1112.4340 (Andrei O. Barvinsky)
Andrei O. Barvinsky
We present a class of generally covariant nonlocal gravity models which have a flat-space general relativistic (GR) limit and also possess a stable de Sitter (dS) or Anti-de Sitter (AdS) background with an arbitrary value of its cosmological constant. The nonlocal action of the theory is formulated in the Euclidean signature spacetime and is understood as an approximation to the quantum effective action (generating functional of one-particle irreducible diagrams) originating from fundamental quantum gravity theory.
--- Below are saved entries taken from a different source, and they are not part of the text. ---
Lemma disconnect_then_resolve_witness :
  (disconnect admin_world).1 = Return JsonSuccess
  /\ db (disconnect admin_world).2 !! 1
     = Some (set_oauth None None None None (stored_owner (Some 1000)))
  /\ (loadUserConfig (disconnect admin_world).2).1 = Return Next
  /\ requests (loadUserConfig (disconnect admin_world).2).2 = []
  /\ exists cfg,
       userConfig (loadUserConfig (disconnect admin_world).2).2 = Some cfg
       /\ ebayOAuthConnected cfg = false
       /\ ebayOAuthToken cfg = None
       /\ ebayOAuthUsername cfg = None
       /\ ebayToken cfg = "manual-token"
       /\ ebayClientId cfg = ""
       /\ ebayClientSecret cfg = "".
Proof.
  destruct (disconnect_then_resolve sample_crypto admin_world (sample_session None)
              1 1 (stored_owner (Some 1000)) (stored_owner (Some 1000)))
    as [_ H]; [reflexivity | reflexivity | lia | reflexivity | reflexivity
              | reflexivity | reflexivity |].
  destruct (H eq_refl) as (H1 & H2 & H3).
  destruct (H3 eq_refl) as (H4 & H5 & cfg & H6 & H7 & H8 & H9 & H10 & H11 & H12).
  split; [exact H1|]. split; [exact H2|]. split; [exact H4|]. split; [exact H5|].
  exists cfg. repeat split; assumption.
Defined.
(* ===== verification/_CoqProject ===== *)
-Q . S2P
Prelude.v
Collections.v
EvmRpcTypes.v
MultiRpcResult.v
Externals.v
Types.v
Instances.v
Providers.v
Memory.v
ProviderApi.v
Numbers.v
Hex.v
Wire.v
CandidTypes.v
JsonTypes.v
Json.v
JsonCodec.v
JsonInstances.v
JsonLaws.v
CkethConversion.v
EthRpcError.v
EthRpc.v
Http.v
RpcClient.v
ProviderChoice.v
CandidRpc.v
Replies.v
Parameters.v
Main.v
Pages.v
Admin.v
Consensus.v
Invariant.v
Storage.v
Endpoints.v
Liveness.v
Secrecy.v
Privacy.v
Alloy.v
ClientLibrary.v
EndToEnd.v
Interleaving.v
UnitTests.v
(* ===== verification/Prelude.v ===== *)
(** * The EVM RPC canister: a verification library

    The program is a canister (a WebAssembly service of the Internet Computer) that forwards
    Ethereum JSON-RPC requests to several providers by HTTPS outcalls and answers with the
    result on which enough of them agree. This library models the Rust code of [src/src] (the
    canister), [src/evm_rpc_types/src] (its interface) and [src/evm_rpc_client/src] (the
    library of its users) as functions, and proves what makes it correct. All paths below are
    relative to the repository, under [src/].

    ** The parts of the program and where they are modelled

    - Prelude.v (this file): notations, [Result], panics ([Outcome]), machine integers,
      strings, the hint database [canister]. Collections.v: the orders that Rust derives,
      [BTreeSet] and [BTreeMap] as sorted lists, the stable sort.
    - Externals.v: the third-party crates, as classes of operations; the laws that some
      theorems need are classes of their own ([HexLaws], [BigUintLaws], [ReduceLaws], ...) and
      state documented behaviour. Instances.v gives a concrete function for each of them and
      proves the laws: the theorems do not use it, their examples do.
    - EvmRpcTypes.v, MultiRpcResult.v ([evm_rpc_types/src/rpc_client], [.../result]): services,
      configurations, errors; the results of several providers and the maps over them.
    - Types.v, Providers.v, Memory.v, ProviderApi.v ([src/types], [src/constants.rs],
      [src/validate.rs], [src/providers.rs], [src/memory.rs]): API keys, the table of
      providers, the ranking by recent successes, the state [CanisterState] (one field per
      thread-local cell) with one operation per accessor, and where a provider is reached.
      Code that uses the state is in the monad [M], state passing with panics.
    - Numbers.v, Hex.v, CandidTypes.v, JsonTypes.v, CkethConversion.v
      ([evm_rpc_types/src/lib.rs], [.../request], [.../response], [src/rpc_client/amount],
      [src/rpc_client/json], [src/candid_rpc/cketh_conversion.rs]): 256-bit numbers, the
      hexadecimal types, the two families of types and the conversions between them.
    - Wire.v ([evm_rpc_types/src/lib.rs], [src/rpc_client/amount], [src/rpc_client/json]): how
      the numbers and the hexadecimal types are printed and how they look as Candid.
    - Json.v, JsonCodec.v, JsonInstances.v, JsonLaws.v ([src/rpc_client/json],
      [src/rpc_client/amount]): JSON values; a combinator for each [serde] attribute that the
      source uses, with the meaning [serde] documents for it; the JSON form of every type of
      requests and replies, written with them; concrete crates for the examples; the laws of
      the forms. Parameters.v: the parameters that are sent, from the arguments of a call.
    - EthRpcError.v, EthRpc.v ([src/rpc_client/eth_rpc_error], [src/rpc_client/eth_rpc]): how
      replies are made canonical before the replicas compare them. Replies.v: the same with
      the texts of JSON-RPC replies around the JSON forms of JsonCodec.v, and the
      transformation that each request asks for.
    - Http.v ([src/http.rs]): the layers of the outcall client: ids, metrics, retries, cycles,
      the header of the content type.
    - RpcClient.v, CandidRpc.v, Main.v ([src/rpc_client/mod.rs], [src/candid_rpc/mod.rs],
      [src/main.rs]): the choice of providers, the parallel call, the reduction of the
      answers, the endpoints, the guard and the life cycle.
    - Storage.v ([src/memory.rs], the [Storable] types of [src/types]): the regions of stable
      memory, the encodings of what they hold, and the operations on them.
    - Pages.v ([src/metrics.rs], [src/logs], [http_request] of [src/main.rs]): the pages of
      metrics and logs that the canister serves.
    - Alloy.v ([evm_rpc_types/src/alloy.rs] and the [alloy.rs] of its [request], [response] and
      [result]): the conversions to and from the types of the crate alloy.
    - ClientLibrary.v ([evm_rpc_client/src]): the library with which another canister calls
      this one: its requests and their builders, the client and the stub runtime of its tests.
    - Consensus.v, Admin.v, Invariant.v, Endpoints.v, Liveness.v, Secrecy.v, Privacy.v,
      EndToEnd.v, Interleaving.v: the theorems about several parts together. Secrecy.v also has
      the printed forms of services and APIs ([evm_rpc_types/src/rpc_client]). UnitTests.v: the
      unit tests of the repository, evaluated on the model.

    A definition has the name of the Rust item it models, after the name of its type when it
    is a method ([Providers::new] is [Providers_new]), and is translated line by line; logging
    is left out.

    ** What the theorems show

    - Consensus.v: each endpoint is the same query of several providers with its own
      parameters ([endpoints_are_queries]); a consistent answer is backed by as many different
      providers as the caller asked for ([consistent_answer_backed]); when all of them give the
      same answer, that is the answer ([unanimous_answer]); an inconsistent answer shows the
      answers of all of them ([inconsistent_answer_complete]).
    - EndToEnd.v: the same for the value that a user of the client library gets, after the
      conversions of the canister and of the library ([client_answer_backed]).
    - Liveness.v: the exact condition under which a query is answered instead of trapping.
    - ProviderChoice.v: which providers are asked, for every strategy and source, and the
      limits of the checks on the caller's list.
    - Admin.v, Invariant.v: who may change API keys and what a change does; what an upgrade
      keeps; the invariant of all reachable states, by induction on a relation [evolves] in
      which anything may run while a message waits, and what follows from it. Storage.v: the
      operations on the encoded regions of stable memory refine those on the state. Secrecy.v:
      nothing that is shown, counted or decided depends on the API keys, a relational property
      of two states that differ in their keys; Privacy.v: neither does the answer to a message
      nor the state it leaves, across its outcalls.
    - Endpoints.v: the range check of [eth_getLogs], the accounting of inconsistent answers,
      the announced price of a raw request, the provider that makes queries trap.
    - Http.v: retries end, attempts are counted once, the price of an outcall, canonical raw
      responses. EthRpc.v and EthRpcError.v: cleaned replies are canonical, the table of
      recognized errors. MultiRpcResult.v: mapping results composes although it collapses.
    - JsonLaws.v: what is written is read back; neither the order of the members nor unknown
      members matter; missing and repeated members are refused. Replies.v: two replies that
      differ only in layout become the same reply, which is still read as the same value.
      Parameters.v: two calls send the same parameters only if they are equal up to defaults.
    - Numbers.v, Hex.v, Wire.v, CkethConversion.v: ranges, round trips, what is accepted from
      a caller, and that no conversion confuses two values. Providers.v, ProviderApi.v: services resolve to their provider, and
      keys end up where the provider expects them.
    - Interleaving.v: the calls of a query to its providers as threads: each of them is a call
      of [http_client], the whole execution is one of the worlds of the other theorems, the ids
      in flight differ, and the calls end in any order.
    - Pages.v: what the pages show: every counter of the listed metrics with its labels, the
      entries of the requested priority and time; up to which value a metric is exact.
    - Alloy.v: which values alloy can represent and that the others are refused, that the
      conversions lose nothing, and that they never make up an agreement of providers.
    - ClientLibrary.v: what the builders of the client put into a call, and what the stub
      runtime answers; when two requests are equal.

    ** Bounds and fuel

    Fixed-width integers are [Z] with their wrap-around or saturation written out ([wrap],
    [saturating_add]). Two recursions are not structural: emptying the vector of principals
    takes its length as fuel ([pop_all]), and the retry layer takes 22 attempts
    ([RETRY_FUEL]): each retry doubles the limit of the response size or reaches 2,000,000
    bytes, which is less than 2^21, so that the fuel is never used up
    ([Http.retry_call_terminates]).

    ** Concurrency

    A message that waits for an outcall lets other messages run. The model splits the code at
    its waits: the state after a wait is an arbitrary function of the state before it
    ([meanwhile], [during_await]), given with the answers of the outside world ([Outside],
    [World]). The theorems hold for every such function, or, in Invariant.v, for those that
    are themselves evolutions of the canister.

    The outcalls of one query run at the same time. Interleaving.v cuts them at their waits
    and lets them, and other messages, take their steps in any order ([step]); it shows that
    the results are those of [http_client] in the model without threads.

    ** What is not modelled

    The third-party crates (their code is not in the repository): what the program uses of
    them are the classes of Externals.v and of the files that need them, among them the layout
    of stable memory inside a region, the Prometheus encoder, the log buffers, the layers of
    the outcall client below its observability layer, the types of alloy that the source does
    not fill in itself, and the JSON forms of numbers, addresses and bytes. The Candid code
    that [candid] derives for whole records and the [serde] code of the stored types, derived
    [Debug], [Clone] and [Ord] code that no other code reads, the log lines, the readings of
    the system (time, cycle balance, sizes of the memories: arguments of the definitions), the
    generators of [src/arbitrary.rs], the integration tests, the build scripts and the Motoko
    library. Of the rest of the three crates, every type and function with behaviour of its own
    has a definition here. *)

From stdpp Require Export base decidable countable list strings gmap.
From stdpp Require Export numbers pretty.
Using the known relation between the Schwinger-Keldysh technique for quantum expectation values and the Euclidean quantum field theory we derive from this action the {\em causal} effective equations of motion for mean value of the metric field in the physical Lorentzian-signature spacetime. Thus we show that the (A)dS background of the theory carries as free propagating modes massless gravitons having two polarizations identical to those of the Einstein theory with a cosmological term. The on-shell action of the theory is vanishing both for the flat-space and (A)dS backgrounds which play the role of stable vacua underlying respectively the ultraviolet and infrared phases of the theory. We also obtain linearized gravitational potentials of compact matter sources and show that in the infrared (A)dS phase their effective gravitational coupling $G_{\rm eff}$ can be essentially different from the Newton gravitational constant $G_N$ of the short-distance GR phase. When $G_{\rm eff}\gg G_N$ the (A)dS phase can be regarded as a strongly coupled infrared modification of Einstein theory not only describing the dark energy mechanism of cosmic acceleration but also simulating the dark matter phenomenon by enhanced gravitational attraction at long distances.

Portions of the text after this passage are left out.